An artificial neural network has self-learning capabilities that enable it to convert inputs from various sensors into better resulting outputs as more data becomes available over time.

Advanced Navigation’s solution uses the long short-term memory (LSTM) AI principle, which is well-suited to classifying, processing, and making predictions based on sensor data with a variable duration between important events. It relies on three types of memory: long-term learning, short-term learning, and deep learning.

The ANN filter is more accurate in sensor error tracking and provides integrity monitoring that is far superior to traditional filters. It is capable of rejecting erroneous measurements and adjusting accuracies for inconsistent data at a much deeper level. This gives the system greater performance in difficult conditions, especially noticeable in multi-path (reflected signals) GNSS conditions, such as urban canyons.
The use of non-linear constraints with ANN allows air jordan 1 high skyline for a far more thorough, real-world dynamic vehicle motion model, which in turn results in better tracking of errors, more reliable data, and higher accuracy than the traditional linear constraints.
Advanced Navigation’s INS offerings are developed on high-end microprocessors, which operate at relatively low power, due to the implementation of a highly constrained AI learning model.

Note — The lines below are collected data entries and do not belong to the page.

(** The path from a directory to a path below it is the part below. *)
Lemma relative_below cwd root segs :
  Path.isAbsolute cwd = true → root ≠ "" →
  segs ≠ [] → forallb plainSegment segs = true →
  Path.relative cwd root (root +:+ "/" +:+ JS.join segs "/") = JS.join segs "/".
Proof.
  intros Hcwd Hroot Hne Hsegs. unfold Path.relative.
  assert (String.eqb root (root +:+ "/" +:+ JS.join segs "/") = false) as ->.
  { apply String.eqb_neq. intros Heq. apply (f_equal String.length) in Heq.
    rewrite !length_append in Heq. simpl in Heq. lia. }
  rewrite !resolve_segments by (done || by destruct root).
  rewrite (isAbsolute_append root) by done.
  set (base := if Path.isAbsolute root then root else cwd +:+ "/" +:+ root).
  assert ((if Path.isAbsolute root then root +:+ "/" +:+ JS.join segs "/"
           else cwd +:+ "/" +:+ root +:+ "/" +:+ JS.join segs "/")
          = base +:+ "/" +:+ JS.join segs "/") as ->.
  { unfold base. destruct (Path.isAbsolute root); [done|]. by rewrite !append_assoc. }
  rewrite normalizeSegments_below by done.
  set (A := Path.normalizeSegments false base).
  assert (Forall (λ seg, slashFree seg = true ∧ seg ≠ "") A) as HA
    by apply normalizeSegments_kept.
  assert (Forall (λ seg, slashFree seg = true ∧ seg ≠ "") (A ++ segs)) as HAsegs.
  { apply Forall_app. split; [done|]. apply Forall_forall. intros seg Hseg.
    rewrite forallb_forall in Hsegs.
    by apply list_elem_of_In, Hsegs, plainSegment_inv in Hseg as (? & ? & _). }
  destruct (String.eqb_spec ("/" +:+ JS.join A "/") ("/" +:+ JS.join (A ++ segs) "/"))
    as [Heq|_].
  - apply (f_equal Path.resolvedSegments) in Heq.
    rewrite !resolvedSegments_join in Heq by done.
    apply (f_equal length) in Heq. rewrite length_app in Heq.
    destruct segs; [done | simpl in Heq; lia].
  - unfold Path.slash. by rewrite !resolvedSegments_join, dropCommon_app by done.
Qed.

End PathFacts.

Section JoinFacts.

Implicit Types (s t seg : string) (segs A B : list string).

Lemma slashFree_substr s (n : nat) : slashFree s = true → slashFree (JS.substr s n) = true.
Proof.
  revert s. induction n as [|n IH]; intros s Hs; [done|].
  destruct s as [|c s]; [done|]. rewrite slashFree_cons in Hs.
  apply andb_prop in Hs as [_ Hs]. by apply IH.
Qed.

(** A path that ends in a non-empty segment has no trailing slash. *)
Lemma endsWith_slash_segment s seg :
  slashFree seg = true → seg ≠ "" → JS.endsWith (s +:+ seg) "/" = false.
Proof.
  intros Hfree Hseg. unfold JS.endsWith. rewrite length_append.
  replace (String.length s + String.length seg - String.length "/")
    with (String.length s + (String.length seg - 1))
    by (destruct seg; [done | simpl; lia]).
  rewrite substr_plus, substr_append.
  destruct (String.eqb_spec (JS.substr seg (String.length seg - 1)) "/") as [Heq|];
    [|apply andb_false_r].
  pose proof (slashFree_substr seg (String.length seg - 1) Hfree) as Hsub.
  by rewrite Heq in Hsub.
Qed.

Lemma join_snoc segs seg :
  ∃ s, JS.join (segs ++ [seg]) "/" = s +:+ seg.
Proof.
  destruct segs as [|x segs]; [by exists ""|].
  exists (JS.join (x :: segs) "/" +:+ "/"). by rewrite join_app, append_assoc.
Qed.

Lemma endsWith_slash_join segs :
  segs ≠ [] → forallb plainSegment segs = true → JS.endsWith (JS.join segs "/") "/" = false.
Proof.
  intros Hne Hsegs. destruct (exists_last Hne) as (segs' & seg & ->).
  rewrite forallb_app in Hsegs. apply andb_prop in Hsegs as [_ Hseg].
  cbn [forallb] in Hseg. rewrite andb_true_r in Hseg.
  apply plainSegment_inv in Hseg as (? & ? & _).
  destruct (join_snoc segs' seg) as [s ->]. by apply endsWith_slash_segment.
Qed.

Lemma isAbsolute_join segs :
  segs ≠ [] → forallb plainSegment segs = true → Path.isAbsolute (JS.join segs "/") = false.
Proof.
  intros Hne Hsegs. destruct segs as [|seg segs]; [done|].
  cbn [forallb] in Hsegs. apply andb_prop in Hsegs as [Hseg _].
  apply plainSegment_inv in Hseg as (Hfree & Hseg & _).
  assert (Path.isAbsolute seg = false) as Hrel.
  { destruct seg as [|c seg]; [done|]. rewrite slashFree_cons in Hfree.
    apply andb_prop in Hfree as [Hc _]. unfold Path.isAbsolute, Path.slash.
    cbn [JS.startsWith]. unfold Path.isSlash in Hc. rewrite (Ascii.eqb_sym "/" c).
    by destruct (Ascii.eqb c "/"). }
  destruct segs; [done|]. rewrite join_cons_cons. by rewrite isAbsolute_append.
Qed.

Lemma join_plain_nonempty segs :
  segs ≠ [] → forallb plainSegment segs = true → JS.join segs "/" ≠ "".
Proof.
  intros Hne Hsegs. apply join_nonempty_segs; [done|].
  apply Forall_forall. intros seg Hseg. rewrite forallb_forall in Hsegs.
  by apply list_elem_of_In, Hsegs, plainSegment_inv in Hseg as (_ & ? & _).
Qed.

(** [path.join] of a path and a relative path of plain segments appends
    the segments to what normalization keeps of the path; for two paths
    of plain segments it is the two paths with a slash in between. *)
Lemma join_plain A B :
  A ≠ [] → forallb plainSegment A = true →
  B ≠ [] → forallb plainSegment B = true →
  Path.join [JS.join A "/"; JS.join B "/"] = JS.join A "/" +:+ "/" +:+ JS.join B "/".
Proof.
  intros HA HAp HB HBp.
  pose proof (join_plain_nonempty A HA HAp) as Ha.
  pose proof (join_plain_nonempty B HB HBp) as Hb.
  unfold Path.join.
  rewrite filter_cons_True by (by destruct (JS.join A "/")).
  rewrite filter_cons_True by (by destruct (JS.join B "/")).
  rewrite filter_nil. unfold Path.slash. rewrite join_cons_cons.
  cbn [JS.join String.concat]. unfold Path.normalize.
  rewrite isEmpty_append_false, isAbsolute_append, isAbsolute_join by done.
  unfold Path.normalizeString, Path.slash. cbn [negb].
  rewrite normalizeSegments_below, normalizeSegments_join by done.
  assert (A ++ B ≠ []) as HAB by (by destruct A).
  assert (forallb plainSegment (A ++ B) = true) as HABp
    by (by rewrite forallb_app, HAp, HBp).
  assert (JS.isEmpty (JS.join (A ++ B) "/") = false) as ->.
  { pose proof (join_plain_nonempty _ HAB HABp). by destruct (JS.join (A ++ B) "/"). }
  rewrite <- join_app by done. by rewrite endsWith_slash_join.
Qed.

Lemma length_list_ascii s : length (list_ascii_of_string s) = String.length s.
Proof. induction s as [|c s IH]; [done|]. simpl. by rewrite IH. Qed.

Lemma dirnameEnd_skip (l r : list ascii) (i : nat) (matched : bool) :
  l ≠ [] → Forall (λ c, Path.isSlash c = false) l →
  Path.dirnameEnd (l ++ "/"%char :: r) i matched = Some (i - length l).
Proof.
  intros Hne Hl. revert i matched. induction Hl as [|c l Hc Hl IH]; [done|].
  intros i matched. cbn [app Path.dirnameEnd]. rewrite Hc.
  destruct l as [|c' l].
  - cbn [app Path.dirnameEnd]. by change (Path.isSlash "/") with true.
  - rewrite IH by done. f_equal. simpl. lia.
Qed.

(** The directory of a file named by a plain segment in a relative
    directory is that directory. *)
Lemma dirname_child s seg :
  s ≠ "" → Path.isAbsolute s = false →
  slashFree seg = true → seg ≠ "" →
  Path.dirname (s +:+ "/" +:+ seg) = s.
Proof.
  intros Hs Hrel Hfree Hseg. unfold Path.dirname.
  rewrite isEmpty_append_false, isAbsolute_append, Hrel by done. cbn [andb].
  rewrite !list_ascii_append, !length_append.
  destruct s as [|c s]; [done|]. cbn [list_ascii_of_string app tail].
  rewrite rev_app_distr. cbn [rev]. rewrite <- app_assoc. cbn [app].
  rewrite dirnameEnd_skip.
  - rewrite length_rev, length_list_ascii.
    replace (String.length (String c s) + (String.length "/" + String.length seg) - 1
             - String.length seg) with (String.length (String c s)) by (simpl; lia).
    apply take_append.
  - destruct seg; [done|]. simpl. by destruct (rev _).
  - apply Forall_rev. unfold slashFree in Hfree. rewrite forallb_forall in Hfree.
    apply Forall_forall. intros ch Hch%list_elem_of_In. specialize (Hfree ch Hch).
    by destruct (Path.isSlash ch).
Qed.

Lemma includes_prefix s t : JS.includes (s +:+ t) s = true.
Proof.
  unfold JS.includes. destruct (s +:+ t) eqn:Hst; cbn [JS.indexOf];
    rewrite <- Hst, startsWith_append; done.
Qed.

End JoinFacts.

(** ** Re-rooting, on paths of plain segments *)

Section RerootFacts.

Context (H : Host) (P : Params).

Their breakthrough innovations are available in several IMU and INS solutions that are very competitive in terms of minimal size, weight, and power consumption. Field tests have shown the real-world performance of Advanced Navigation INS solutions to be of high quality.
Kumbirai is a GIS & MEAL specialist using geospatial analytics nike roshe runs cute girls shoes vans high tops to advance global health and social impact. A certified Data Protection Officer (DPO), an open-data advocate and self-taught software developer, he builds web GIS tools that turn field data into decisions. He lectures in GIS/Remote Sensing and mentors emerging practitioners. Founder of a geospatial startup and nonprofit, he believes, “Real geospatial innovation happens when we empower communities with the right tools and knowledge.” Open to consulting and collaborations.